Queen of Norway 1905-1938
Queen Maud was the first queen Norway had had alone since 1319. Originally a dainty princess imported from England, she is known to Norwegians for her style, her beauty, and her impossibly slender waist. Was there more to her than that? We shall see.
Maud Charlotte Mary Victoria was born on November 26, 1869, the fourth child of Albert Edward and Alexandra, later king and queen of England. She was loved, but domineered by her mother, and became so shy she was often referred to as "Her Royal Shyness" by those witty Englishmen.
Maud grew up at Sandringham in Norfolk, where her favourite pastimes were riding, cycling, and fox hunting. Her mother was not too pleased about her cycling, claiming it was not fitting for a princess, but young Maud remarked that people probably knew she had legs even if they never saw them. Alexandra had to accept her daughter's tomboyish behaviour, and eventually nicknamed her "Harry" because of it. Princess Maud was less comfortable in polite company than in nature.
Queen Alexandra was originally Danish, and the princesses often visited their relatives in Denmark. One of them, Prince Carl, eventually was so smitten with his cousin that in 1895, he asked Princess Maud to marry him. She happily accepted the poor lieutenant from the small country, not knowing that she was marrying the future king of Norway. If she had, she would probably have been more reluctant - shy people do not wish to be queens.
Maud much preferred her native country to her husband's, and the couple moved between Denmark and England. Their only son, Alexander, was born in Appleton House in Norfolk. Two years later, the little family set out from Copenhagen to go to Norway. They had been elected king and queen of Norway. Prince Carl became Haakon VII, while little Alexander became crown prince, later Olav V of Norway.
"Imagine!
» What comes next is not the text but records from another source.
(** * The column profiler [num_variable_analysis] of [src/eda_tools.py]

    The module has one function.  It draws a figure of two or three panels
    for one column of a table, prints descriptive text, and returns the
    Pearson and Spearman coefficients when the target is numeric and differs
    from the column.

    The embedding follows the function block by block and statement by
    statement:
    - the tables the function receives by reference live in a store
      ([frames]); pyplot's open figures and the output stream are the two
      other components of the [world];
    - a statement is a computation [M A]: it maps a world to an outcome
      (an exception or a value) and the world it leaves behind, so a raise
      keeps the effects that happened before it, as in Python;
    - the entries of a column and the reductions the function delegates to
      pandas ([min], [max], [unique], [corr], [isna]) are the fields of the
      class [Lib], together with the kind of backend pyplot runs on, and
      every theorem holds for all of them.  A reduction may raise; [min]
      and [max] give back a numpy scalar, a 64-bit integer or a binary64
      float ([PrimFloat.float]), and line 70 subtracts in that type;
    - text is kept as the fragments of the f-strings; a figure is kept as
      its axes, each with the plotting calls made on it, in order, and with
      the limits, labels and titles that were set on it;
    - [plt.ylim] refuses limits that are NaN or infinite and widens limits
      that coincide, as matplotlib does; [plt.show] renders and closes the
      open figures on an inline backend and does nothing on a backend that
      cannot show; seaborn labels the value axis with the name of the
      column; a coefficient of [DataFrame.corr] may raise;
    - a plotting call of seaborn is described where it returns: which
      values of a column, of [bins] or of [color] seaborn rejects is not
      part of the development.  The statements about the figure and the
      report are therefore about calls that return, and those about a
      raise give the world the call leaves behind.  [display] is the
      IPython builtin. *)

From Stdlib Require Import Floats String Ascii List ZArith DecimalString Bool Lia.
From stdpp Require Import gmap strings list.

Local Open Scope string_scope.
Local Open Scope list_scope.

(* The decimal literals of the source and of matplotlib denote, as in
   Python, the nearest binary64 values. *)
Set Warnings "-inexact-float".

(** ** Values *)

Definition nl : string := String (ascii_of_nat 10) EmptyString.

(** [str(n)] for a count. *)
Definition show_nat (n : nat) : string :=
  NilEmpty.string_of_uint (Nat.to_uint n).

Inductive corr_method := Pearson | Spearman.

Inductive exn :=
| AssertionError (msg : string)
| KeyError (key : string)
| TypeError (msg : string)
| AttributeError (msg : string)
| IndexingError (msg : string)
| ValueError (msg : string).

(** *** numpy scalars

    [Series.min()] and [Series.max()] give back a scalar of the type of the
    column: [numpy.int64] for a column of integers, [numpy.float64]
    otherwise. *)
Inductive scalar :=
| Int64 (z : Z)
| Float64 (f : float).

(** Arithmetic on 64-bit integers wraps around. *)
Definition wrap64 (z : Z) : Z := ((z + 2 ^ 63) mod 2 ^ 64 - 2 ^ 63)%Z.

(** The binary64 nearest to a 64-bit integer. *)
Definition float_of_int64 (z : Z) : float :=
  let magnitude (n : Z) :=
    if (n =? 2 ^ 63)%Z then 0x1p63%float
    else PrimFloat.of_uint63 (Uint63.of_Z n) in
  if (z <? 0)%Z then (- magnitude (- z)%Z)%float else magnitude z.

Definition to_float (s : scalar) : float :=
  match s with
  | Int64 z => float_of_int64 z
  | Float64 f => f
  end.

(** [a - b]: two integers are subtracted as integers, anything else as
    floats. *)
Definition np_sub (a b : scalar) : scalar :=
  match a, b with
  | Int64 x, Int64 y => Int64 (wrap64 (x - y))
  | _, _ => Float64 (to_float a - to_float b)
  end.

(** *** The session *)

(** The backend pyplot runs on: one that renders into the output of the
    session, as in a notebook, or one that cannot show a figure. *)
Inductive backend := Inline | Agg.

(** What the function leaves to pandas and to the session. *)
Class Lib := {
  Cell : Type;                                   (* one entry of a column *)
  isna : Cell -> bool;                           (* [pandas.isna] on an entry *)
  cell_eq : Cell -> Cell -> bool;                (* elementwise [==] *)
  series_min : list Cell -> exn + scalar;        (* [Series.min()] *)
  series_max : list Cell -> exn + scalar;        (* [Series.max()] *)
  series_unique : list Cell -> list Cell;        (* [Series.unique()] *)
  coefficient : corr_method -> list (Cell * Cell) -> exn + float;
    (* the coefficient [DataFrame.corr(method)] computes from the rows of
       two columns that are complete *)
  pyplot_backend : backend
}.

Inductive bins_arg :=
| BinCount (n : Z)
| BinEdges (edges : list float).

Inductive color_arg :=
| ColorName (name : string)
| ColorSeq (channels : list float).

(** The optional [data_info] argument: nothing, a table indexed by column
    name, or an object of another shape. *)
Definition info_row := list (string * string).

Inductive info_arg :=
| InfoNone
| InfoFrame (rows : gmap string info_row)
| InfoSeries (entries : gmap string string)
| InfoOther (type_name : string).

Section Profiler.

Context `{L : Lib}.

Definition Series := list Cell.
Definition ref := positive.

(** Text is kept as the fragments of the f-string that built it. *)
Inductive frag :=
| Lit (s : string)
| Num3g (x : float)          (* [{x:.3g}] *)
| Val (c : Cell).            (* [{c}] *)

Definition text := list frag.

(** ** Figures *)

(** A plotting call with its arguments: what the library was asked to
    plot.  What it makes of the values is the library's: seaborn leaves out
    the missing ones, and draws no density curve from fewer than two
    distinct values. *)
Inductive plot :=
| HistPlot (values : Series) (bins : bins_arg) (kde : bool) (color : color_arg)
| BoxenPlot (x : option Series) (y : Series) (orient : string) (color : option color_arg)
| LinePlot (x y : Series) (fmt : string) (markersize : Z) (edge face : color_arg)
| KdePlot (values : Series) (vertical : bool) (label : text).

Record axes := mkAxes {
  geometry : nat * nat * nat;          (* rows, columns, 1-based position *)
  shares_y : bool;
  plots : list plot;                   (* the plotting calls, oldest first *)
  ylim : option (float * float);       (* the limits of the y axis, once set *)
  xticks_rotation : option Z;
  ylabel : option string;
  title : option (text * Z);
  legend : option Z
}.

Record figure := mkFigure {
  figsize : option (Z * Z);
  panels : list axes;
  current : nat                        (* position of the current axes in [panels] *)
}.

Inductive rich :=
| DescribeTable (col : Series)                   (* [pd.DataFrame(col.describe()).T] *)
| InfoTable (item : string) (row : info_row).    (* [pd.DataFrame(data_info.loc[item, :])] *)

Inductive out_item :=
| Text (t : text)
| Display (o : rich)
| Rendered (f : figure).

(** ** The world and the computations over it *)

Record world := mkWorld {
  frames : ref -> gmap string Series;  (* the tables, by reference *)
  figures : list figure;               (* pyplot's open figures, current first *)
  output : list out_item               (* the output stream, oldest first *)
}.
I am queen!! I am actually getting used to being called Your Majesty." (Queen Maud in a letter to her family)
The queen endured the publicity of the crowning and the many functions heads of state must attend. More happily she refurnished the royal castle, learned Norwegian, and enthusiastically began skiing, that most Norwegian of sports. She also had artistic tendencies, loving painting and photography all her life, and also once publishing a play, using a pseudonym. She loved children, both the privileged ones who lived around her home at Bygdøy near Christiania, and orphans, for whom she did charitable work.
Every autumn the queen would go to England and spend it at Appleton House. She died when in England in 1938, following a minor operation. She had been queen of Norway for 33 years. The queen was brought back to Norway and interred at Akershus fort.
Queen Maud, although not very much engaged in politics, fought for Norway's rights whenever she could. One of them was Norway's sovereignity over Greenland. Perhaps because of this, her name was given to Norway's sector of Antarctica, Queen Maud Land. In the royal family, her name lives on with the princess Astrid Maud Ingeborg, daughter of Olav V and Märtha, and Maud Angelica Behn, the infant daughter of Princess Märtha Louise and Ari Behn.